-- Entries supplied follows --

(** Somebody else administers when the count is not zero. *)
Lemma others_counted tenant except w n w' m :
  shaped (visible w) -> visible w !! "members" = Some m -> no_bar tenant ->
  otherAdministrators r tenant except w = (Ok n, w') -> n <> 0 ->
  exists s ro, s <> except /\ (tenant, s, ro) ∈ grants (visible w) /\ admin_role model ro.
Proof.
  intros Sh Hm Bt E Hn. unfold otherAdministrators in E. apply M_bind_Ok in E as (l & w1 & E1 & E).
  apply select_elem in E1 as (-> & m' & Hm' & Hl). assert (m' = m) as -> by congruence.
  apply M_ret_inv in E as [[= E] ->].
  destruct (filter (fun row => other_administrator r except row = true) l) as [|row rest] eqn:Hf.
  { exfalso. apply Hn. rewrite E. cbn. by rewrite size_empty. }
  assert (row ∈ filter (fun row => other_administrator r except row = true) l) as Hin by (rewrite Hf; apply list_elem_of_here).
  apply list_elem_of_filter in Hin as [Ha Hin]. apply Hl in Hin as [Hin Hmt].
  apply rows_elem in Hin as [k Hk]. destruct (Sh _ _ _ Hm Hk) as (t' & s' & ro' & -> & C1 & C2 & C3 & B1 & B2).
  unfold other_administrator, Str in Ha. rewrite C2, C3 in Ha. bool_hyps.
  unfold matches in Hmt. cbn [forallb] in Hmt. rewrite (cond_text _ _ _ _ C1) in Hmt. bool_hyps.
  match goal with H : t' = tenant |- _ => subst t' end.
  exists s', ro'. split; [done|]. split; [apply (grants_elem _ m); [done..|by exists row]|]. by apply administrator_role_iff.
Qed.

Lemma revoke_landed env tenant sub role w wa w' t :
  same_db w wa -> no_bar tenant -> no_bar role ->
  (forall m, committed w !! "members" = Some m -> shaped (committed w) ->
     is_Some (m !! [SStr (memberID tenant sub role)]) /\
     (admin_role model role -> exists s ro, s <> sub /\ (tenant, s, ro) ∈ grants (committed w) /\ admin_role model ro)) ->
  landed env [revoke_op tenant sub role] wa w' t -> members_move (committed w) (committed w').
Proof.
  intros Hs Bt Br Hfree L. pose proof Hs as (Hc & _). destruct (committed w !! "members") as [m|] eqn:Hm.
  2:{ apply members_same. destruct L as (_ & _ & _ & _ & _ & rr & _ & -> & _). rewrite Hm. apply effects_None.
      unfold logged. rewrite lookup_alter_ne by done. by rewrite Hc. }
  intros Sh. destruct (Hfree m eq_refl Sh) as [Hsome Hlast].
  destruct (landed_only _ _ [] _ _ _ m L) as [_ Hm']; [done|done|by rewrite Hc|apply Forall_nil_2|].
  change (Table (revoke_op tenant sub role)) with "members" in Hm'. rewrite revoke_key in Hm'.
  assert (partial_alter (row_effect (tx_TxID t) (revoke_op tenant sub role)) [SStr (memberID tenant sub role)] m
    = delete [SStr (memberID tenant sub role)] m) as Hdel.
  { apply map_eq. intros k. destruct (base.decide (k = [SStr (memberID tenant sub role)])) as [->|Hne].
    - by rewrite lookup_partial_alter_eq, lookup_delete_eq.
    - by rewrite lookup_partial_alter_ne, lookup_delete_ne by done. }
  rewrite Hdel in Hm'. destruct (grants_delete (committed w) (committed w') m tenant sub role Sh Hm Bt Br Hm') as [Sh' ->].
  split; [done|]. apply rtc_once, ms_revoke; [|done]. apply (grants_elem _ m); done.
Qed.

Lemma moves_revoke p sub role reason :
  no_bar (p_Tenant p) -> no_bar role -> moves members_move (RevokeRole r p sub role reason).
Proof.
  intros Bt Br. unfold RevokeRole. moves_read. intros _ _.
  apply moves_Do, moves_intro. intros w W Hw. unfold revoke_tx.
  pose proof (visible_closed w Hw) as Hv.
  apply moves_at_bind; [apply _|done..|apply ro_select_one|]. intros o wa Ho _.
  apply select_member in Ho as (-> & m & Hm & ->); [|by apply store_wf_visible]. rewrite Hv in Hm.
  apply moves_at_bind; [apply _|done..|apply ro_guard|]. intros u wa Hg _. apply guard_Ok in Hg as [Hg ->].
  apply moves_at_bind; [apply _|done..|unfold otherAdministrators; ro_tac|]. intros u2 wa Hothers Hs.
  apply moves_at_bind; [apply _|done..|apply ro_now|]. intros at_ wb _ Hs'.
  apply moves_at_commit; [apply _|done..| |].
  { intros txid. apply Forall_cons_2; [apply revoke_op_wf|apply Forall_nil_2]. }
  intros w' t L. eapply (revoke_landed _ (p_Tenant p) sub role w); [done|done|done| |exact L].
  intros m2 Hm2 Sh. assert (m2 = m) as -> by congruence. split; [destruct (m !! _); [by eexists|done]|].
  intros Ha. apply administrator_role_iff in Ha. rewrite Ha in Hothers.
  apply M_bind_Ok in Hothers as (n & w2 & En & Eg). apply guard_Ok in Eg as [Hn _]. bool_hyps.
  rewrite <- Hv in Sh, Hm |- *. by eapply others_counted.
Qed.

Lemma other_tables op : Table op ∈ ["dek_keys"; "profiles"; "invite_recipients"] -> Table op <> "members".
Proof. intros Hin E. rewrite E in Hin. repeat (apply elem_of_cons in Hin as [Hin|Hin]; [discriminate Hin|]). by apply elem_of_nil in Hin. Qed.

(** ** Every operation *)
Lemma run_moves c : names_ok (opt_Tenant (opts r)) c -> moves members_move (run r c).
Proof.
  intros Hc.
  assert (forall A (m : M A), moves members_move m -> moves members_move (drop m)) as Hdrop.
  { intros A m Hm. apply moves_bind; [apply _|done|]. intros _ _. moves_end. }
  assert (forall t s, named t -> s <> TxIDPlaceholder -> grant_moves r members_move (fun op => Table op <> "members") t s) as Hg.
  { intros t s Ht Hs kind author role reason extra. by apply moves_grant. }
  assert (forall author tenant role label validFor to, moves members_move (createInvite r author tenant role label validFor to)) as Hi.
  { intros. apply moves_intro. intros w W Ht. by apply (moves_at_createInvite r one members_move _ members_other other_tables). }
  destruct c; cbn [run names_ok] in *; try apply Hdrop.
  - destruct Hc. apply (moves_GrantRole r one members_move _ members_other other_tables); by apply Hg.
  - destruct Hc. apply (moves_BootstrapMember r members_move (fun op => Table op <> "members")); by apply Hg.
  - destruct Hc. by apply moves_revoke.
  - unfold CreateInvite. moves_read. intros _ _. apply moves_Do, Hi.
  - unfold CreateEmailedInvite. moves_read. intros _ _. moves_read. intros _ _. apply moves_Do, Hi.
  - apply moves_Do, Hi.
  - by apply (moves_RevokeInvite one members_move _ members_other other_tables).
  - apply moves_Do, moves_ro; [apply _|apply ro_openInvite].
  - destruct Hc. apply (moves_RedeemInvite r members_move (fun op => Table op <> "members") other_tables); [done|by apply Hg|done].
  - apply moves_Do, moves_ro; [apply _|]. unfold remind_row. ro_tac.
  - by apply (moves_MarkReminded r one members_move _ members_other other_tables).
  - by apply (moves_ForgetExpired r one members_move _ members_other other_tables).
  - by apply (moves_SeeIdentity r one members_move _ members_other other_tables).
  - by apply (moves_EraseProfile one members_move _ members_other other_tables).
Qed.
End refinement.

-- Entries supplied concluded --

**Goal of the exercise**
In the answer, each line of the data must appear exactly as written.

**Reply**
(** Somebody else administers when the count is not zero. *)
Lemma others_counted tenant except w n w' m :
  shaped (visible w) -> visible w !! "members" = Some m -> no_bar tenant ->
  otherAdministrators r tenant except w = (Ok n, w') -> n <> 0 ->
  exists s ro, s <> except /\ (tenant, s, ro) ∈ grants (visible w) /\ admin_role model ro.
Proof.
  intros Sh Hm Bt E Hn. unfold otherAdministrators in E. apply M_bind_Ok in E as (l & w1 & E1 & E).
  apply select_elem in E1 as (-> & m' & Hm' & Hl). assert (m' = m) as -> by congruence.
  apply M_ret_inv in E as [[= E] ->].
  destruct (filter (fun row => other_administrator r except row = true) l) as [|row rest] eqn:Hf.
  { exfalso. apply Hn. rewrite E. cbn. by rewrite size_empty. }
  assert (row ∈ filter (fun row => other_administrator r except row = true) l) as Hin by (rewrite Hf; apply list_elem_of_here).
  apply list_elem_of_filter in Hin as [Ha Hin]. apply Hl in Hin as [Hin Hmt].
  apply rows_elem in Hin as [k Hk]. destruct (Sh _ _ _ Hm Hk) as (t' & s' & ro' & -> & C1 & C2 & C3 & B1 & B2).
  unfold other_administrator, Str in Ha. rewrite C2, C3 in Ha. bool_hyps.
  unfold matches in Hmt. cbn [forallb] in Hmt. rewrite (cond_text _ _ _ _ C1) in Hmt. bool_hyps.
  match goal with H : t' = tenant |- _ => subst t' end.
  exists s', ro'. split; [done|]. split; [apply (grants_elem _ m); [done..|by exists row]|]. by apply administrator_role_iff.
Qed.

Lemma revoke_landed env tenant sub role w wa w' t :
  same_db w wa -> no_bar tenant -> no_bar role ->
  (forall m, committed w !! "members" = Some m -> shaped (committed w) ->
     is_Some (m !! [SStr (memberID tenant sub role)]) /\
     (admin_role model role -> exists s ro, s <> sub /\ (tenant, s, ro) ∈ grants (committed w) /\ admin_role model ro)) ->
  landed env [revoke_op tenant sub role] wa w' t -> members_move (committed w) (committed w').
Proof.
  intros Hs Bt Br Hfree L. pose proof Hs as (Hc & _). destruct (committed w !! "members") as [m|] eqn:Hm.
  2:{ apply members_same. destruct L as (_ & _ & _ & _ & _ & rr & _ & -> & _). rewrite Hm. apply effects_None.
      unfold logged. rewrite lookup_alter_ne by done. by rewrite Hc. }
  intros Sh. destruct (Hfree m eq_refl Sh) as [Hsome Hlast].
  destruct (landed_only _ _ [] _ _ _ m L) as [_ Hm']; [done|done|by rewrite Hc|apply Forall_nil_2|].
  change (Table (revoke_op tenant sub role)) with "members" in Hm'. rewrite revoke_key in Hm'.
  assert (partial_alter (row_effect (tx_TxID t) (revoke_op tenant sub role)) [SStr (memberID tenant sub role)] m
    = delete [SStr (memberID tenant sub role)] m) as Hdel.
  { apply map_eq. intros k. destruct (base.decide (k = [SStr (memberID tenant sub role)])) as [->|Hne].
    - by rewrite lookup_partial_alter_eq, lookup_delete_eq.
    - by rewrite lookup_partial_alter_ne, lookup_delete_ne by done. }
  rewrite Hdel in Hm'. destruct (grants_delete (committed w) (committed w') m tenant sub role Sh Hm Bt Br Hm') as [Sh' ->].
  split; [done|]. apply rtc_once, ms_revoke; [|done]. apply (grants_elem _ m); done.
Qed.

Lemma moves_revoke p sub role reason :
  no_bar (p_Tenant p) -> no_bar role -> moves members_move (RevokeRole r p sub role reason).
Proof.
  intros Bt Br. unfold RevokeRole. moves_read. intros _ _.
  apply moves_Do, moves_intro. intros w W Hw. unfold revoke_tx.
  pose proof (visible_closed w Hw) as Hv.
  apply moves_at_bind; [apply _|done..|apply ro_select_one|]. intros o wa Ho _.
  apply select_member in Ho as (-> & m & Hm & ->); [|by apply store_wf_visible]. rewrite Hv in Hm.
  apply moves_at_bind; [apply _|done..|apply ro_guard|]. intros u wa Hg _. apply guard_Ok in Hg as [Hg ->].
  apply moves_at_bind; [apply _|done..|unfold otherAdministrators; ro_tac|]. intros u2 wa Hothers Hs.
  apply moves_at_bind; [apply _|done..|apply ro_now|]. intros at_ wb _ Hs'.
  apply moves_at_commit; [apply _|done..| |].
  { intros txid. apply Forall_cons_2; [apply revoke_op_wf|apply Forall_nil_2]. }
  intros w' t L. eapply (revoke_landed _ (p_Tenant p) sub role w); [done|done|done| |exact L].
  intros m2 Hm2 Sh. assert (m2 = m) as -> by congruence. split; [destruct (m !! _); [by eexists|done]|].
  intros Ha. apply administrator_role_iff in Ha. rewrite Ha in Hothers.
  apply M_bind_Ok in Hothers as (n & w2 & En & Eg). apply guard_Ok in Eg as [Hn _]. bool_hyps.
  rewrite <- Hv in Sh, Hm |- *. by eapply others_counted.
Qed.

Lemma other_tables op : Table op ∈ ["dek_keys"; "profiles"; "invite_recipients"] -> Table op <> "members".
Proof. intros Hin E. rewrite E in Hin. repeat (apply elem_of_cons in Hin as [Hin|Hin]; [discriminate Hin|]). by apply elem_of_nil in Hin. Qed.

(** ** Every operation *)
Lemma run_moves c : names_ok (opt_Tenant (opts r)) c -> moves members_move (run r c).
Proof.
  intros Hc.
  assert (forall A (m : M A), moves members_move m -> moves members_move (drop m)) as Hdrop.
  { intros A m Hm. apply moves_bind; [apply _|done|]. intros _ _. moves_end. }
  assert (forall t s, named t -> s <> TxIDPlaceholder -> grant_moves r members_move (fun op => Table op <> "members") t s) as Hg.
  { intros t s Ht Hs kind author role reason extra. by apply moves_grant. }
  assert (forall author tenant role label validFor to, moves members_move (createInvite r author tenant role label validFor to)) as Hi.
  { intros. apply moves_intro. intros w W Ht. by apply (moves_at_createInvite r one members_move _ members_other other_tables). }
  destruct c; cbn [run names_ok] in *; try apply Hdrop.
  - destruct Hc. apply (moves_GrantRole r one members_move _ members_other other_tables); by apply Hg.
  - destruct Hc. apply (moves_BootstrapMember r members_move (fun op => Table op <> "members")); by apply Hg.
  - destruct Hc. by apply moves_revoke.
  - unfold CreateInvite. moves_read. intros _ _. apply moves_Do, Hi.
  - unfold CreateEmailedInvite. moves_read. intros _ _. moves_read. intros _ _. apply moves_Do, Hi.
  - apply moves_Do, Hi.
  - by apply (moves_RevokeInvite one members_move _ members_other other_tables).
  - apply moves_Do, moves_ro; [apply _|apply ro_openInvite].
  - destruct Hc. apply (moves_RedeemInvite r members_move (fun op => Table op <> "members") other_tables); [done|by apply Hg|done].
  - apply moves_Do, moves_ro; [apply _|]. unfold remind_row. ro_tac.
  - by apply (moves_MarkReminded r one members_move _ members_other other_tables).
  - by apply (moves_ForgetExpired r one members_move _ members_other other_tables).
  - by apply (moves_SeeIdentity r one members_move _ members_other other_tables).
  - by apply (moves_EraseProfile one members_move _ members_other other_tables).
Qed.
End refinement.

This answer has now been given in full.